Куда типичнее, однако, биография Джозефа Конрада. Конрад, если оставить в стороне некоторые несущественные опыты по-французски, сложился и получил известность именно как англоязычный писатель – у него не было стиля, который пришлось бы импортировать.
В этом смысле Ха Джин ближе к Конраду, чем к Набокову: английский – первый и единственный для него литературный язык. На вопрос журналиста, почему он не пишет на родном китайском, Ха Джин ответил, что литературный китайский для него слишком выспренний, и то, что ему хочется сказать, по-английски выходит естественнее. Так же просто он объясняет разницу между своей сбивчивой устной речью и литературным стилем, который большинство критиков находит безупречным: над письменным словом можно работать, к нему всегда можно вернуться и поправить его. Устная речь рождается мгновенно со всеми присущими изъянами.
Парадоксальный вывод: стать иноязычным писателем в каком-то смысле даже легче, чем в совершенстве овладеть чужой устной речью.
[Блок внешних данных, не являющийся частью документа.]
(** [m] sets the mask [c], whatever was written before. *)
Definition sets_mask (c : Z) (m : K unit) (k : kernel) : Prop :=
  ∀ l, ∃ l', m (set_plat (set_ports l (k_plat k)) k) = Ok tt (set_plat (with_mask c (set_ports l' (k_plat k))) k).
Lemma sets_mask_out c port v m k : sets_mask c m k → sets_mask c (port_out port v;; m) k.
Proof. intros Hm l. exact (Hm ((port, u8 v) :: l)). Qed.

Lemma picinit_run k : irqmask (k_plat k) = 0xFFFB →
  ∃ l, picinit k = Ok tt (set_plat (with_mask 0xFFFB (set_ports l (k_plat k))) k).
Proof.
  intros Hm. assert (Hs : sets_mask 0xFFFB picinit k).
  { do 14 apply sets_mask_out. intros l. exists l. unfold getplat. erewrite bind_run; [|done].
    cbn [k_plat set_plat irqmask set_ports]. by rewrite Hm. }
  destruct (Hs (ports (k_plat k))) as [l Hl]. exists l.
  replace (set_plat (set_ports (ports (k_plat k)) (k_plat k)) k) with k in Hl; [exact Hl|].
  by destruct k as [? ? ? ? ? ? ? ? ? ? ? [? ? ? ? ? ? ? ? ? ? ? ? ?]].
Qed.

(** The controllers as [picinit] and [ioapicinit] leave them. *)
Lemma inits_run k : ismp (k_plat k) = true → irqmask (k_plat k) = 0xFFFB →
  Z.shiftr (ioapic_reg (k_plat k) REG_ID) 24 = ioapicid (k_plat k) →
  ∃ p, (picinit;; ioapicinit) k = Ok tt (set_plat p k) ∧ routed (io_lines (k_plat k)) [] p.
Proof.
  intros Hmp Hm Hid. destruct (picinit_run k Hm) as [pl Hpic].
  set (p1 := with_mask 0xFFFB (set_ports pl (k_plat k))) in *.
  set (p2 := set_ioapic_sel 0 (set_ioapic_sel 1 (set_ioapic true p1))).
  assert (Hn : 0 ≤ io_lines (k_plat k) ≤ 256).
  { unfold io_lines. change 0xFF with (Z.ones 8). rewrite Z.land_ones by lia. pose proof (Z.mod_pos_bound (Z.shiftr (ioapic_reg (k_plat k) REG_VER) 16) (2 ^ 8)). lia. }
  destruct (ioapic_mask_run (seqZ 0 (io_lines (k_plat k))) (set_plat p2 k)) as (p & Hp & Hin & _ & Hmp' & Hio' & Hmk & Hpt); [done| |].
  { apply Forall_forall. intros i Hi%elem_of_seqZ. lia. }
  exists p. split.
  - erewrite bind_run; [|exact Hpic]. unfold ioapicinit, getplat, ioapicread.
    erewrite bind_run; [|done]. cbn [k_plat set_plat]. replace (ismp p1) with true by done. cbn [negb].
    erewrite bind_run; [|done]. erewrite bind_run; [|done]. erewrite bind_run; [|done].
    change (ioapic_reg _ (u32 REG_ID)) with (ioapic_reg (k_plat k) REG_ID). rewrite Hid.
    change (ioapicid p1) with (ioapicid (k_plat k)). rewrite Z.eqb_refl. erewrite bind_run; [|done]. exact Hp.
  - split; rewrite ?Hmp', ?Hmk, ?Hpt; try done.
    + split; [done|]. intros i Hi. change (irqmask _) with 0xFFFB. rewrite bool_decide_false, orb_false_r by apply not_elem_of_nil.
      assert (Hall : forallb (λ i, Bool.eqb (Z.testbit 0xFFFB i) (negb (i =? IRQ_SLAVE))) (seqZ 0 16) = true) by done.
      rewrite forallb_forall in Hall. apply eqb_prop, Hall, list_elem_of_In, elem_of_seqZ. lia.
    + by intros i c ?%not_elem_of_nil.
    + intros i Hi _. apply Hin, elem_of_seqZ. lia.
Qed.

(** C35: interrupt routing.  After [picinit] and [ioapicinit] on a
    multiprocessor, and the [picenable]/[ioapicenable] calls of the drivers for
    different lines, the 8259A pair passes exactly the enabled lines and the
    cascade, and the I/O APIC passes exactly the enabled lines, each to its
    vector and to the CPU asked for, with every other line masked. *)
Theorem irqs_routed l k :
  ismp (k_plat k) = true → irqmask (k_plat k) = 0xFFFB →
  Z.shiftr (ioapic_reg (k_plat k) REG_ID) 24 = ioapicid (k_plat k) →
  NoDup l.*1 → Forall (λ x, 0 ≤ x.1 < 16 ∧ 0 ≤ x.2 < 256) l →
  ∃ p, (picinit;; ioapicinit;; for_each l enable_irq) k = Ok tt (set_plat p k) ∧
    (∀ i, 0 ≤ i < 16 → pic_passes p i ↔ i = IRQ_SLAVE ∨ i ∈ l.*1) ∧
    (∀ i c, (i, c) ∈ l → ioapic_passes p i c) ∧
    (∀ i, 0 ≤ i < io_lines (k_plat k) → i ∉ l.*1 → ioapic_masked p i).
Proof.
  intros Hmp Hm Hid Hnd Hl. destruct (inits_run k Hmp Hm Hid) as (p1 & H1 & Hr1).
  destruct (enable_irqs_run (io_lines (k_plat k)) l [] (set_plat p1 k)) as (p & Hp & Hr); [done|done|by rewrite app_nil_r|].
  rewrite app_nil_r in Hr. exists p. split.
  - apply bind_ok in H1 as (u & k1 & Ha & Hb). erewrite bind_run; [|exact Ha]. by erewrite bind_run; [|exact Hb].
  - assert (Hin : ∀ i, i ∈ (reverse l).*1 ↔ i ∈ l.*1) by (intros i; by rewrite fmap_reverse, elem_of_reverse).
    split_and!.
    + intros i Hi. rewrite (pic_passes_mask _ _ _ i Hr Hi). by rewrite Hin.
    + intros i c Hic. eapply (ro_on _ _ _ Hr), elem_of_reverse, Hic.
    + intros i Hi Hni. by apply (ro_off _ _ _ Hr); [|rewrite Hin].
Qed.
Надо, конечно, учесть необходимость такого фактора, как талант, но в остальном все довольно просто.
Но особенность биографии Ха Джина состоит в том, что писать он стал сравнительно поздно, то есть не ранее 29-летнего возраста, когда прибыл в США. Как ему удалось то, о чем многим коренным американцам остается только мечтать? У меня перед глазами всегда есть массовый и показательный пример: русская эмиграция в Америку 70-80-х годов, которой я был непосредственным свидетелем. Некоторые из детей этих эмигрантов, то есть люди, выросшие уже в новой стране, сейчас занимаются литературным трудом, но никто из них пока не выбился в первые величины. Что же касается людей моего поколения, эмигрировавших в зрелом возрасте, то я практически не упомню ни одного случая перехода литературного рубежа. Американские страницы творчества Иосифа Бродского мне не представляются особенно удачными. Но об этом чуть дальше.